• [WHAT TO PRODUCE]:
Print each line from the start of the records below up through the line where "byte-wise lexicographic order" is found, exactly as given.

Items from a dataset:

(** * Totally ordered multicast with Lamport clocks

    A shallow embedding of [src/message.py] and [src/process.py], and the
    properties of the delivery queue, the acknowledgment table, the pending
    acknowledgment buffer and the logical clock.

    Conventions of the embedding.
    - Python [int] is [Z] (unbounded); [len] of a set is a [nat].
    - Python [str] is [string]; a string stands for its UTF-8 bytes, whose
      byte-wise lexicographic order is the code point order Python uses.
    - A [dict] is a [gmap], a [set] a [gset], a [list] a [list].
    - The fields of [Message] have the types annotated in
      [Message.__init__]; dictionaries read from the wire hold [value]s.
    - Every [threading.Lock] attribute is a boolean (true when held); the
      locks are not reentrant, so acquiring a held lock never returns.
    - One method call runs to completion before the next one starts: the
      interleaving of threads inside a method is outside this model.
    - [print] is omitted; the delivery callback, the timer and the sockets
      opened by a broadcast are recorded in the [effects] of the process. *)

From Stdlib Require Import ZArith String DecimalString.
From Stdlib Require DecimalPos DecimalZ.
From stdpp Require Import base option list gmap sets strings sorting.

(** ** Python values and exceptions *)

(** The JSON-decoded values a wire dictionary holds for the six fields. *)
Inductive value : Type :=
  | VNone
  | VInt (z : Z)
  | VStr (s : string).

Inductive exn : Type :=
  | KeyError (k : value)
  | ValueError (v : value)
  | IndexError.

(** Result of a function that touches no process state.  [Untyped] is not a
    Python exception: it marks a dictionary some value of which lies outside
    the annotated type of its field, for which the typed [Message] below has
    no counterpart. *)
Inductive result (A : Type) : Type :=
  | Return (a : A)
  | Throw (e : exn)
  | Untyped.
Arguments Return {A} a.
Arguments Throw {A} e.
Arguments Untyped {A}.

#[global] Instance result_ret : MRet result := λ A a, Return a.
#[global] Instance result_bind : MBind result := λ A B k r,
  match r with
  | Return a => k a
  | Throw e => Throw e
  | Untyped => Untyped
  end.

(** [str(n)] for an [int]. *)
Definition str_int (z : Z) : string := NilZero.string_of_int (Z.to_int z).

(** ** message.py *)

Inductive MessageType : Type := MULTICAST | ACK.

(** [MessageType.value] *)
Definition MessageType_value (t : MessageType) : string :=
  match t with
  | MULTICAST => "multicast"
  | ACK => "ack"
  end.

(** [MessageType(v)]: the member with that value, else [ValueError]. *)
Definition MessageType_call (v : value) : result MessageType :=
  match v with
  | VStr s =>
      if decide (s = "multicast") then Return MULTICAST
      else if decide (s = "ack") then Return ACK
      else Throw (ValueError v)
  | _ => Throw (ValueError v)
  end.

Record Message : Type := mkMessage {
  msg_id : string;
  msg_type : MessageType;
  sender : string;
  timestamp : Z;
  content : option string;
  original_msg_id : option string
}.

(** [Message.__init__]: the id is derived from sender and timestamp. *)
Definition Message__init__ (ty : MessageType) (s : string) (ts : Z)
    (c : option string) (orig : option string) : Message :=
  {| msg_id := s +:+ "_" +:+ str_int ts;
     msg_type := ty;
     sender := s;
     timestamp := ts;
     content := c;
     original_msg_id := orig |}.
(** The number of uppercase letters of a string. *)
Fixpoint count_upper (s : string) : nat :=
  match s with
  | EmptyString => 0
  | String c s' =>
      (if chemical_compound.is_upper c then 1 else 0) + count_upper s'
  end.

(** None of the first [n] characters is an uppercase letter. *)
Fixpoint no_upper_in_first (n : nat) (s : string) : bool :=
  match n, s with
  | S k, String c s' => negb (chemical_compound.is_upper c) && no_upper_in_first k s'
  | _, _ => true
  end.

(** The count of a token: [int(count) if count else 1]. *)
Definition token_count (count : string) : Z :=
  match count with
  | EmptyString => 1
  | _ => chemical_compound.int_of_digits 0 count
  end.

(** The composition that a list of tokens gives: every token stores its
    count under its element. *)
Definition composition_of (tokens : list (string * string))
    : list (string * Z) :=
  fold_left (fun composition '(element, count) =>
               dict_set element (token_count count) composition)
            tokens [].

(** A count with more digits than [int] converts. *)
Definition long_count (count : string) : bool :=
  chemical_compound.int_max_str_digits <? Z.of_nat (String.length count).

(** Some token of the formula has such a count. *)
Definition has_long_count (formula : string) : bool :=
  existsb (fun m : string * string => long_count m.2)
          (chemical_compound.findall formula).

(** The shape of an element token: one uppercase letter, then at most one
    lowercase letter. *)
Definition token_shape (element : string) : Prop :=
  exists c, chemical_compound.is_upper c = true
            /\ (element = String c EmptyString
                \/ exists c2, chemical_compound.is_lower c2 = true
                              /\ element = String c (String c2 EmptyString)).

End spec.

(** ** Instances used to run the model on examples *)

Module examples.
Import reaction.
(** Thirty collections alike but for their keys: more than [setsize], so
    [random.sample] takes its set loop. *)
Definition large_library : list Collection :=
  (λ n, mkCollection n "Film" 1) <$> seq 1 30.

Definition monday_morning : DateTime :=
  mkDateTime (mkDate 2024 4 1) 0 36000.

Definition initial_state : State := mkState Absent [] [] 0 0.

Definition reliable_plex (listing : list Collection) : Plex :=
  mkPlex [("Movies", Return listing)] (λ _ _, false).

(** No limit configured anywhere: the limit is 5, two collections are
    eligible. *)
Definition starved_world : World :=
  mkWorld (mkConfig ["Movies"] None None None None [] [])
          (reliable_plex movies) (λ n, n) monday_morning None false Absent.

(** [libraries_settings.Movies.default_limit = 2], the given interval in
    minutes, and the stop event set one second after the start. *)
Definition stopped_world (minutes : Z) : World :=
  mkWorld (mkConfig ["Movies"] None None None (Some minutes) []
                    [("Movies", mkLibrarySettings [] (Some 2))])
          (reliable_plex movies) (λ n, n) monday_morning (Some 1) false
          Absent.

(** [default_limits.Movies = 3], as the settings tab saves it, and four
    eligible collections. *)
Definition quota_world : World :=
  mkWorld (mkConfig ["Movies"] None None None None [("Movies", 3)] [])
          (reliable_plex [ mkCollection 1 "A" 2; mkCollection 2 "B" 1;
                           mkCollection 3 "C" 5; mkCollection 4 "D" 7 ])
          (λ n, n) monday_morning None false Absent.

(** Promoting collection 1 on the home page fails. *)
Definition flaky_world : World :=
  mkWorld (mkConfig ["Movies"] None None None None []
                    [("Movies", mkLibrarySettings [] (Some 2))])
          (mkPlex [("Movies", Return movies)]
                  (λ _ call, bool_decide (call = Hub 1 promoteHome)))
          (λ n, n) monday_morning None false Absent.

(** A library with two collections called 'New Episodes'. *)
Definition shows : list Collection :=
  [ mkCollection 7 "Drama" 4; mkCollection 8 "NEW Episodes" 9;
    mkCollection 9 "New Episodes" 3 ].

Definition shows_world : World :=
  mkWorld (mkConfig ["Movies"] None None (Some true) None [] [])
          (reliable_plex shows) (λ n, n) monday_morning None false Absent.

• [PROBLEM SOLUTION]:
(** * Totally ordered multicast with Lamport clocks

    A shallow embedding of [src/message.py] and [src/process.py], and the
    properties of the delivery queue, the acknowledgment table, the pending
    acknowledgment buffer and the logical clock.

    Conventions of the embedding.
    - Python [int] is [Z] (unbounded); [len] of a set is a [nat].
    - Python [str] is [string]; a string stands for its UTF-8 bytes, whose
      byte-wise lexicographic order is the code point order Python uses.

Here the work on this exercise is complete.